→ **Action item**
Begin at the first line below and copy each line exactly, ending with the line where "(_ ← validar_buffer; campos_pid_u32_u32)" appears.

--- The data Enclosed Below ---

Definition p_io_stdin : protocolo :=
  Protocolo (Z * Z) (Z * Z) IO_STDIN (fun '(pid, n) => enviar_io_stdin pid n)
    (_ ← validar_buffer; pid ← recv_int; n ← recv_int; mret (pid, n))
    (fun '(pid, n) => es_int pid /\ es_int n) id.

Definition p_fin_io : protocolo :=
  Protocolo (Z) (Z) IO_FINALIZADA (fun pid => enviar_fin_io pid)
    recibir_fin_io
    (fun pid => es_int pid) id.

Definition p_suspender : protocolo :=
  Protocolo (Z) (Z) SUSPENDER_PROCESO (fun pid => enviar_suspender_proceso pid)
    recibir_suspender_proceso
    (fun pid => es_int pid) id.

Definition p_des_suspender : protocolo :=
  Protocolo (Z) (Z) DES_SUSPENDER_PROCESO (fun pid => enviar_des_suspender_proceso pid)
    recibir_des_suspender_proceso
    (fun pid => es_int pid) id.

Definition p_solicitar_segmento : protocolo :=
  Protocolo (Z * Z * Z) (Z * Z * Z) SOLICITAR_SEGMENTO (fun '(pid, i, t) => enviar_solicitar_segmento pid i t)
    (_ ← validar_buffer; campos_pid_u32_u32)
    (fun '(pid, i, t) => es_int pid /\ es_u32 i /\ es_u32 t) id.

Definition p_respuesta_segmento : protocolo :=
  Protocolo (Z * Z * Z) (Z * Z * Z) SOLICITAR_SEGMENTO (fun '(i, b, l) => enviar_respuesta_segmento i b l)
    recibir_respuesta_segmento
    (fun '(i, b, l) => es_u32 i /\ es_u32 b /\ es_u32 l) id.

Definition p_eliminar_segmento : protocolo :=
  Protocolo (Z * Z) (Z * Z) ELIMINAR_SEGMENTO (fun '(pid, i) => enviar_eliminar_segmento pid i)
    (_ ← validar_buffer; campos_pid_u32)
    (fun '(pid, i) => es_int pid /\ es_u32 i) id.

Definition p_finalizar_proceso : protocolo :=
  Protocolo (Z) (Z) FINALIZAR_PROCESO (fun pid => enviar_finalizar_proceso_memory pid)
    (_ ← validar_buffer; campos_pid)
    (fun pid => es_int pid) id.

(** Messages whose reader needs to know a size beforehand, or that end the
    conversation with a fixed sentinel. *)
Definition p_ok (op : op_code) : protocolo :=
  Protocolo unit unit op (fun _ => enviar_ok op) recibir_ok (fun _ => True) id.

Definition p_datos_memoria (n : Z) : protocolo :=
  Protocolo (list byte) (list byte) LECTURA_MEMORIA enviar_respuesta_lectura
    (recibir_datos_memoria n) (fun d => n = Z.of_nat (length d) /\ datos_ok d) id.

Definition p_escritura_bloque_swap (n : Z) : protocolo :=
  Protocolo (Z * list byte) (Z * list byte) ESCRITURA_BLOQUE_SWAP
    (fun '(b, d) => enviar_escritura_bloque_swap b d) (recibir_escritura_bloque_swap n)
    (fun '(b, d) => es_u32 b /\ n = Z.of_nat (length d) /\ datos_ok d) id.

Definition p_datos_stdin (n : Z) : protocolo :=
  Protocolo (Z * list byte) (Z * list byte) IO_FINALIZADA
    (fun '(pid, d) => enviar_datos_stdin pid d) (recibir_datos_stdin n)
    (fun '(pid, d) => es_int pid /\ n = Z.of_nat (length d) /\ datos_ok d) id.

Definition p_io_stdout (n : Z) : protocolo :=
  Protocolo (Z * list byte) (Z * list byte) IO_STDOUT
    (fun '(pid, d) => enviar_io_stdout pid d)
    (_ ← validar_buffer; pid ← recv_int; d ← recv (Z.to_nat n); mret (pid, d))
    (fun '(pid, d) => es_int pid /\ n = Z.of_nat (length d) /\ datos_ok d) id.

(** The answers of Swap. Their readers take the op_code themselves: these are the
    rest of them ([lectores_swap]). *)
Definition p_resultado_swap : protocolo :=
  Protocolo Z Z RESPUESTA_SWAP enviar_resultado_swap (_ ← validar_buffer; recv_int) es_int id.

Definition p_bloque_swap (n : Z) : protocolo :=
  Protocolo (Z * list byte) (Z * option (list byte)) RESPUESTA_SWAP
    (fun '(status, d) => enviar_bloque_swap status (Some d) n)
    (_ ← validar_buffer; status ← recv_int;
     if negb (status =? 0) then mret (status, None) else data ← recv (Z.to_nat n); mret (status, Some data))
    (fun '(status, d) => es_int status /\ n = Z.of_nat (length d) /\ 0 < n <= 1073741824)
    (fun '(status, d) => if status =? 0 then (status, Some d) else (status, None)).

Lemma lectores_swap n :
  recibir_resultado_swap = (_ ← (fun s => Some (recibir_codigo_operacion s)); p_recibir p_resultado_swap) /\
  recibir_bloque_swap n = (_ ← (fun s => Some (recibir_codigo_operacion s)); p_recibir (p_bloque_swap n)).
Proof. done. Qed.

(** [DEVOLVER_PROCESO]: name and parameters travel exactly when the motive is a
    syscall; a negative count is sent as 0. *)
Definition devolucion : Type :=
  Z * t_motivo_devolucion * option (list byte) * list (list byte).

Definition devolucion_valida (d : devolucion) : Prop :=
  let '(pid, motivo, nombre, params) := d in
  es_int pid /\ params_ok params /\
  match nombre with
  | None => motivo <> MOTIVO_SYSCALL /\ params = []
  | Some n => motivo = MOTIVO_SYSCALL /\ cadena_ok n
  end.

Definition p_devolver_proceso : protocolo :=
  Protocolo devolucion (Z * Z * option (list byte) * list (list byte)) DEVOLVER_PROCESO
    (fun '(pid, motivo, nombre, params) =>
       enviar_devolver_proceso pid (motivo_num motivo) nombre params (Z.of_nat (length params)))
    recibir_devolver_proceso devolucion_valida
    (fun '(pid, motivo, nombre, params) => (pid, motivo_num motivo, nombre, params)).

(** ** The laws *)

#[export] Instance p_obtener_instruccion_ok : ProtocoloOk p_obtener_instruccion.
Proof. intros [pid pc] (H0 & H1). cbn in *. unfold enviar_obtener_instruccion, campos_pid_u32. resolver_protocolo. Qed.
#[export] Instance p_instruccion_ok : ProtocoloOk p_instruccion.
Proof. intros linea H. cbn in *. unfold enviar_respuesta_instruccion, recibir_instruccion. resolver_protocolo. Qed.
#[export] Instance p_solicitar_contexto_ok : ProtocoloOk p_solicitar_contexto.
Proof. intros pid H. cbn in *. unfold enviar_solicitar_contexto, campos_pid. resolver_protocolo. Qed.
#[export] Instance p_contexto_ok : ProtocoloOk p_contexto.
Proof. intros [r segs] (H0 & H1). cbn in *. unfold enviar_contexto_proceso, recibir_contexto. resolver_protocolo. Qed.
#[export] Instance p_actualizar_contexto_ok : ProtocoloOk p_actualizar_contexto.
Proof. intros [pid r segs] (H0 & H1 & H2). cbn in *. unfold enviar_actualizar_contexto, recibir_contexto_actualizar. cbn [c_pid c_registros tabla_segmentos]. resolver_protocolo. Qed.
#[export] Instance p_crear_proceso_ok : ProtocoloOk p_crear_proceso.
Proof. intros [pid path] (H0 & H1). cbn in *. unfold enviar_crear_proceso, recibir_crear_proceso. resolver_protocolo. Qed.
#[export] Instance p_pid_ok : ProtocoloOk p_pid.
Proof. intros pid H. cbn in *. unfold enviar_pid, recibir_pid. resolver_protocolo. Qed.
#[export] Instance p_interrupcion_ok : ProtocoloOk p_interrupcion.
Proof. intros [pid motivo] (H0 & H1). cbn in *. unfold enviar_interrupcion, recibir_interrupcion. resolver_protocolo. Qed.
#[export] Instance p_lectura_memoria_ok : ProtocoloOk p_lectura_memoria.
Proof. intros [[pid dir] tam] (H0 & H1 & H2). cbn in *. unfold enviar_lectura_memoria, campos_pid_u32_u32. resolver_protocolo. Qed.
#[export] Instance p_escritura_memoria_ok : ProtocoloOk p_escritura_memoria.
Proof. intros [[pid dir] datos] (H0 & H1 & H2). cbn in *. unfold enviar_escritura_memoria, campos_escritura. resolver_protocolo. Qed.
#[export] Instance p_espacio_libre_ok : ProtocoloOk p_espacio_libre.
Proof. intros e H. cbn in *. unfold enviar_respuesta_espacio, recibir_espacio_libre. resolver_protocolo. Qed.
#[export] Instance p_handshake_cpu_ok : ProtocoloOk p_handshake_cpu.
Proof. intros cpu_id H. cbn in *. unfold enviar_handshake_cpu, recibir_handshake_cpu. resolver_protocolo. Qed.
#[export] Instance p_handshake_io_ok : ProtocoloOk p_handshake_io.
Proof. intros nombre H. cbn in *. unfold enviar_handshake_io, recibir_handshake_io. resolver_protocolo. Qed.
#[export] Instance p_handshake_swap_ok : ProtocoloOk p_handshake_swap.
Proof. intros [bs total] (H0 & H1). cbn in *. unfold enviar_handshake_swap, recibir_handshake_swap. resolver_protocolo. Qed.
#[export] Instance p_handshake_memory_stick_ok : ProtocoloOk p_handshake_memory_stick.
Proof. intros [[tam ip] puerto] (H0 & H1 & H2). cbn in *. unfold enviar_handshake_memory_stick, recibir_handshake_memory_stick. resolver_protocolo. Qed.
#[export] Instance p_lectura_fisica_ok : ProtocoloOk p_lectura_fisica.
Proof. intros [[pid dir] tam] (H0 & H1 & H2). cbn in *. unfold enviar_lectura_fisica, campos_pid_u32_u32. resolver_protocolo. Qed.
#[export] Instance p_escritura_fisica_ok : ProtocoloOk p_escritura_fisica.
Proof. intros [[pid dir] datos] (H0 & H1 & H2). cbn in *. unfold enviar_escritura_fisica, campos_escritura. resolver_protocolo. Qed.
#[export] Instance p_nueva_memoria_ok : ProtocoloOk p_nueva_memoria.
Proof. intros [[[tam base] ip] puerto] (H0 & H1 & H2 & H3). cbn in *. unfold enviar_nueva_memoria_disponible, recibir_nueva_memoria_disponible. resolver_protocolo. Qed.
#[export] Instance p_config_mmu_ok : ProtocoloOk p_config_mmu.
Proof. intros s H. cbn in *. unfold enviar_config_mmu_cpu, recibir_config_mmu_cpu. resolver_protocolo. Qed.
#[export] Instance p_lectura_bloque_swap_ok : ProtocoloOk p_lectura_bloque_swap.
Proof. intros b H. cbn in *. unfold enviar_lectura_bloque_swap, recibir_lectura_bloque_swap. resolver_protocolo. Qed.
#[export] Instance p_io_sleep_ok : ProtocoloOk p_io_sleep.
Proof. intros [pid ms] (H0 & H1). cbn in *. unfold enviar_io_sleep. resolver_protocolo. Qed.
#[export] Instance p_io_stdin_ok : ProtocoloOk p_io_stdin.
Proof. intros [pid n] (H0 & H1). cbn in *. unfold enviar_io_stdin. resolver_protocolo. Qed.
#[export] Instance p_fin_io_ok : ProtocoloOk p_fin_io.
Proof. intros pid H. cbn in *. unfold enviar_fin_io, recibir_fin_io. resolver_protocolo. Qed.
#[export] Instance p_suspender_ok : ProtocoloOk p_suspender.
Proof. intros pid H. cbn in *. unfold enviar_suspender_proceso, recibir_suspender_proceso. resolver_protocolo. Qed.
#[export] Instance p_des_suspender_ok : ProtocoloOk p_des_suspender.
Proof. intros pid H. cbn in *. unfold enviar_des_suspender_proceso, recibir_des_suspender_proceso. resolver_protocolo. Qed.
#[export] Instance p_solicitar_segmento_ok : ProtocoloOk p_solicitar_segmento.
Proof. intros [[pid i] t] (H0 & H1 & H2). cbn in *. unfold enviar_solicitar_segmento, campos_pid_u32_u32. resolver_protocolo. Qed.
#[export] Instance p_respuesta_segmento_ok : ProtocoloOk p_respuesta_segmento.
Proof. intros [[i b] l] (H0 & H1 & H2). cbn in *. unfold enviar_respuesta_segmento, recibir_respuesta_segmento. resolver_protocolo. Qed.
#[export] Instance p_eliminar_segmento_ok : ProtocoloOk p_eliminar_segmento.
Proof. intros [pid i] (H0 & H1). cbn in *. unfold enviar_eliminar_segmento, campos_pid_u32. resolver_protocolo. Qed.
#[export] Instance p_finalizar_proceso_ok : ProtocoloOk p_finalizar_proceso.
Proof. intros pid H. cbn in *. unfold enviar_finalizar_proceso_memory, campos_pid. resolver_protocolo. Qed.

#[export] Instance p_ok_ok op : ProtocoloOk (p_ok op).
Proof. intros [] _. cbn. unfold enviar_ok, recibir_ok. resolver_protocolo. Qed.

#[export] Instance p_datos_memoria_ok n : ProtocoloOk (p_datos_memoria n).
Proof. intros d [Hn Hd]. cbn in *. unfold enviar_respuesta_lectura, recibir_datos_memoria. resolver_protocolo. Qed.

#[export] Instance p_escritura_bloque_swap_ok n : ProtocoloOk (p_escritura_bloque_swap n).
Proof.
  intros [b d] (Hb & Hn & Hd). cbn in *.
  unfold enviar_escritura_bloque_swap, recibir_escritura_bloque_swap. resolver_protocolo.
Qed.

#[export] Instance p_datos_stdin_ok n : ProtocoloOk (p_datos_stdin n).
Proof.
  intros [pid d] (Hp & Hn & Hd). cbn in *.
  unfold enviar_datos_stdin, recibir_datos_stdin. resolver_protocolo.
Qed.

#[export] Instance p_io_stdout_ok n : ProtocoloOk (p_io_stdout n).
Proof. intros [pid d] (Hp & Hn & Hd). cbn in *. unfold enviar_io_stdout. resolver_protocolo. Qed.

#[export] Instance p_resultado_swap_ok : ProtocoloOk p_resultado_swap.
Proof. intros st H. cbn in *. unfold enviar_resultado_swap. resolver_protocolo. Qed.

#[export] Instance p_bloque_swap_ok n : ProtocoloOk (p_bloque_swap n).
Proof.
  intros [st d] (Hs & -> & Hd). cbn [p_enviar p_op p_recibir p_imagen p_bloque_swap]. unfold enviar_bloque_swap.
  destruct (Z.gtb_spec (Z.of_nat (length d)) 0); [|lia]. rewrite andb_true_r, Nat2Z.id, firstn_all.
  exists (le_enc 4 st ++ (if st =? 0 then d else [])). split.
  - apply enviar_construido.
    + assert (Hc : construye (agregar_a_paquete (crear_paquete RESPUESTA_SWAP) (le_enc 4 st)) RESPUESTA_SWAP (le_enc 4 st))
        by apply (construye_agregar _ _ []), construye_crear.
      destruct (st =? 0); rewrite ?app_nil_r; eauto with wire.
    + rewrite length_app, length_le_enc. unfold MAX_PAYLOAD. destruct (st =? 0); cbn [length]; lia.
  - eapply recibe_lee.
    + eapply lee_bind; [eauto with wire|]. cbn beta. destruct (st =? 0); cbn [negb]; [|apply lee_ret].
      eapply lee_bind_last; [apply lee_recv|apply lee_ret].
    + rewrite length_app, length_le_enc. unfold MAX_PAYLOAD. destruct (st =? 0); cbn [length]; lia.
Qed.

#[export] Instance p_devolver_proceso_ok : ProtocoloOk p_devolver_proceso.
Proof.
  intros [[[pid motivo] nombre] params] (Hp & Hps & Hn).
  cbn [p_enviar p_op p_recibir p_imagen p_valido dato recibido p_devolver_proceso].
  unfold enviar_devolver_proceso, recibir_devolver_proceso.
  assert (Hm : es_int (motivo_num motivo)) by (destruct motivo; unfold es_int; vm_compute; split; congruence).
  destruct nombre as [n|]; destruct Hn as [Hmo Hn].
  - subst motivo. destruct (Z.ltb_spec (Z.of_nat (length params)) 0); [lia|].
    rewrite Nat2Z.id, firstn_all.
    assert (H' : Z.of_nat (length (params ≫= cadena_wire)) <= 1073741824) by apply Hps.
    eexists; split.
    + eapply enviar_construido; [solve [eauto 12 with wire]|]. longitud_wire.
    + rewrite ?app_nil_l, <-?app_assoc. eapply recibe_lee; [|longitud_wire].
      leer_campos. cbn [negb]. change (negb (_ =? _)) with false. cbn iota.
      leer_campos. destruct (Z.ltb_spec (Z.of_nat (length params)) 0); [lia|]. leer_campos.
  - subst params. eexists; split.
    + eapply enviar_construido; [solve [eauto 12 with wire]|]. longitud_wire.
    + rewrite ?app_nil_l, <-?app_assoc. eapply recibe_lee; [|longitud_wire].
      leer_campos. destruct (Z.eqb_spec (motivo_num motivo) (motivo_num MOTIVO_SYSCALL)) as [E|E].
      * by destruct motivo.
      * leer_campos.
Qed.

--- End of Enclosed The data ---

→ **Your response**
Definition p_io_stdin : protocolo :=
  Protocolo (Z * Z) (Z * Z) IO_STDIN (fun '(pid, n) => enviar_io_stdin pid n)
    (_ ← validar_buffer; pid ← recv_int; n ← recv_int; mret (pid, n))
    (fun '(pid, n) => es_int pid /\ es_int n) id.

Definition p_fin_io : protocolo :=
  Protocolo (Z) (Z) IO_FINALIZADA (fun pid => enviar_fin_io pid)
    recibir_fin_io
    (fun pid => es_int pid) id.

Definition p_suspender : protocolo :=
  Protocolo (Z) (Z) SUSPENDER_PROCESO (fun pid => enviar_suspender_proceso pid)
    recibir_suspender_proceso
    (fun pid => es_int pid) id.

Definition p_des_suspender : protocolo :=
  Protocolo (Z) (Z) DES_SUSPENDER_PROCESO (fun pid => enviar_des_suspender_proceso pid)
    recibir_des_suspender_proceso
    (fun pid => es_int pid) id.

Definition p_solicitar_segmento : protocolo :=
  Protocolo (Z * Z * Z) (Z * Z * Z) SOLICITAR_SEGMENTO (fun '(pid, i, t) => enviar_solicitar_segmento pid i t)
    (_ ← validar_buffer; campos_pid_u32_u32)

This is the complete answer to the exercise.